◆ WORK TO BE COMPLETED ◆
State how many lines of the records below contain the word "zcase", giving the number and nothing else.

(Stored items)
>>>
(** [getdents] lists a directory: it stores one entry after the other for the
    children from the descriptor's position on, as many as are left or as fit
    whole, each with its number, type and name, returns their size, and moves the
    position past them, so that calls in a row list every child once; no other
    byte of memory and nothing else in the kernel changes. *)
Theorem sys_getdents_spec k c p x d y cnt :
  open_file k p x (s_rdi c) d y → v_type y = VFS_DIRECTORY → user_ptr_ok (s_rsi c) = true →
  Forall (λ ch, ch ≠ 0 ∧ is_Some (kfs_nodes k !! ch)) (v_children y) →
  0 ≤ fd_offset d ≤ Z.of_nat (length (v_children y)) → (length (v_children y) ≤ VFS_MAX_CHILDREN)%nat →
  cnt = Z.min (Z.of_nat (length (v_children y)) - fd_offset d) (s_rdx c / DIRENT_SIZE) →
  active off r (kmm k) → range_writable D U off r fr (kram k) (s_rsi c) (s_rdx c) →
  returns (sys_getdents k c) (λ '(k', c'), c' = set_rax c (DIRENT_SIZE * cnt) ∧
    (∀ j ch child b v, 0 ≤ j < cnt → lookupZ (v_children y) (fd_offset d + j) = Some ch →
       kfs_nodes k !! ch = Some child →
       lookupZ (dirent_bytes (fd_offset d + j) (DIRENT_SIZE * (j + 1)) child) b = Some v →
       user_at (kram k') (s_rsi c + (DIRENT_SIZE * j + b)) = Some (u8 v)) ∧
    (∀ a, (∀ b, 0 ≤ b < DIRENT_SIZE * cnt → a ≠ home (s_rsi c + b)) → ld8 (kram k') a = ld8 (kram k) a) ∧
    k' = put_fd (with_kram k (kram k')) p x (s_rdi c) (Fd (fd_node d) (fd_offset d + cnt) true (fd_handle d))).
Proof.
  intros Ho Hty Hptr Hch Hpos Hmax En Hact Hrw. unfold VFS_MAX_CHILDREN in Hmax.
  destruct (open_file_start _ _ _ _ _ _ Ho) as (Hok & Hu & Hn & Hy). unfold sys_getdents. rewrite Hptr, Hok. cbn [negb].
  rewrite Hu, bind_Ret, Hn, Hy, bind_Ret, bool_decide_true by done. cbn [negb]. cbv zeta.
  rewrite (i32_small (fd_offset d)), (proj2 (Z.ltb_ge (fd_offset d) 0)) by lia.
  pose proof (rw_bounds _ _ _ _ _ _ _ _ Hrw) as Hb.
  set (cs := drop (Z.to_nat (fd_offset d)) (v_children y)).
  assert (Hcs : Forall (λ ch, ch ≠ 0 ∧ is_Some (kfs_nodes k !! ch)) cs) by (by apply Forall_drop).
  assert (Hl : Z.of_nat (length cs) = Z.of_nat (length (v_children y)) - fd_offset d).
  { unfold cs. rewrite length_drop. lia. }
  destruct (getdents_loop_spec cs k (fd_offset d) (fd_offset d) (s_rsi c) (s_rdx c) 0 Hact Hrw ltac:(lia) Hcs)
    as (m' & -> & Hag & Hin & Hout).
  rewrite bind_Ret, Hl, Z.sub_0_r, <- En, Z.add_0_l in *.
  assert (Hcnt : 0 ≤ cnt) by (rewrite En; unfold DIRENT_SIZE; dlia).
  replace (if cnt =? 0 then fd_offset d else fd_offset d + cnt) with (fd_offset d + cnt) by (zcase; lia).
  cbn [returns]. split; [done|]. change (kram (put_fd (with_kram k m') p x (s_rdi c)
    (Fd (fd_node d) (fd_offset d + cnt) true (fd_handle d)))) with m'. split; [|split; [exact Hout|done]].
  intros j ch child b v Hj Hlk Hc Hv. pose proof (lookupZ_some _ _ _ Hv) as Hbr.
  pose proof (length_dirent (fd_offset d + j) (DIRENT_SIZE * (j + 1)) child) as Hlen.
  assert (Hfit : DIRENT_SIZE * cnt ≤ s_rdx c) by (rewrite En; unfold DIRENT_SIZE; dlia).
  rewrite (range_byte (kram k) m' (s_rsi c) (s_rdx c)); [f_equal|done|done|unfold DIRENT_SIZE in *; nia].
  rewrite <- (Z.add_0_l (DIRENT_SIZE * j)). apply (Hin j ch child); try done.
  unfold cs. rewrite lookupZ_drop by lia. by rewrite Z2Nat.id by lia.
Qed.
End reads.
<<<
>>>
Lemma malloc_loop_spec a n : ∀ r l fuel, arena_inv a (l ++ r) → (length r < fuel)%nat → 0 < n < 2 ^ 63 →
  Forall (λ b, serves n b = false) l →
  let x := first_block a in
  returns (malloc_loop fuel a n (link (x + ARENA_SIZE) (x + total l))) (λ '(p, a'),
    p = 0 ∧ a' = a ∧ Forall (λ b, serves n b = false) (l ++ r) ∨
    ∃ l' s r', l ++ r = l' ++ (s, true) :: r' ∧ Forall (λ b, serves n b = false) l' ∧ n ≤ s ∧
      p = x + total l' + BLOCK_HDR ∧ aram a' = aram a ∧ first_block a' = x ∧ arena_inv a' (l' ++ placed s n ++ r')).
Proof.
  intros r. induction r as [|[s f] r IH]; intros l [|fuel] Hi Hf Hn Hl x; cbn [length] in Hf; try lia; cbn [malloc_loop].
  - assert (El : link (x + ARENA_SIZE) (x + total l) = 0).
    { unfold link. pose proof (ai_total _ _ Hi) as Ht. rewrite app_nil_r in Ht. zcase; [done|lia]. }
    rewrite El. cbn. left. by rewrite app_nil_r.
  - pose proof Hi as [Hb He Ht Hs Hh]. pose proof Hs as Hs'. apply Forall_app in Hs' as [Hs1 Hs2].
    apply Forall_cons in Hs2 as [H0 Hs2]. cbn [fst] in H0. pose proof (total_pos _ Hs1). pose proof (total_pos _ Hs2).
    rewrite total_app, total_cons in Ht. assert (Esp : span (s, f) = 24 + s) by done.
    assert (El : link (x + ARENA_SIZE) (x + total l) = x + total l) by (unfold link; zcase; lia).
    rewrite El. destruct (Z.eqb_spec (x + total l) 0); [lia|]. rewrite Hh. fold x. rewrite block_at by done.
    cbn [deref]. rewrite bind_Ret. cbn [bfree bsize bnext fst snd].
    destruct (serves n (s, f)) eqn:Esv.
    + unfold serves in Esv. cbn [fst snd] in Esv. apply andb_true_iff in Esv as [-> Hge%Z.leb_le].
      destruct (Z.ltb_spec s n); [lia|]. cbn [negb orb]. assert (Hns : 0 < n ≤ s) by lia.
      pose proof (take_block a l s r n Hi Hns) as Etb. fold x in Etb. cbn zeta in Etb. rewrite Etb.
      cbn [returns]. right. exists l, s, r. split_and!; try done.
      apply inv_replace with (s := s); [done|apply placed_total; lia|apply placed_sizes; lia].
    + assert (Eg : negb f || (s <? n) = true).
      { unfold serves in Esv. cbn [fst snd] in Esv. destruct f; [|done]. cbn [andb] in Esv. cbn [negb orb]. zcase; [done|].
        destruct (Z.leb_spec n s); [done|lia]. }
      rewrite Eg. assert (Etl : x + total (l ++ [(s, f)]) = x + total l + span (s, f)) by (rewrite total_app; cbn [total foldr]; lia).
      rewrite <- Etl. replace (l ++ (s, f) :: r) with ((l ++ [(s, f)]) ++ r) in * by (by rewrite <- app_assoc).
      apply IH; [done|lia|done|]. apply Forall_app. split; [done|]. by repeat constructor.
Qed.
<<<
◆ FINISHED TASK ◆
4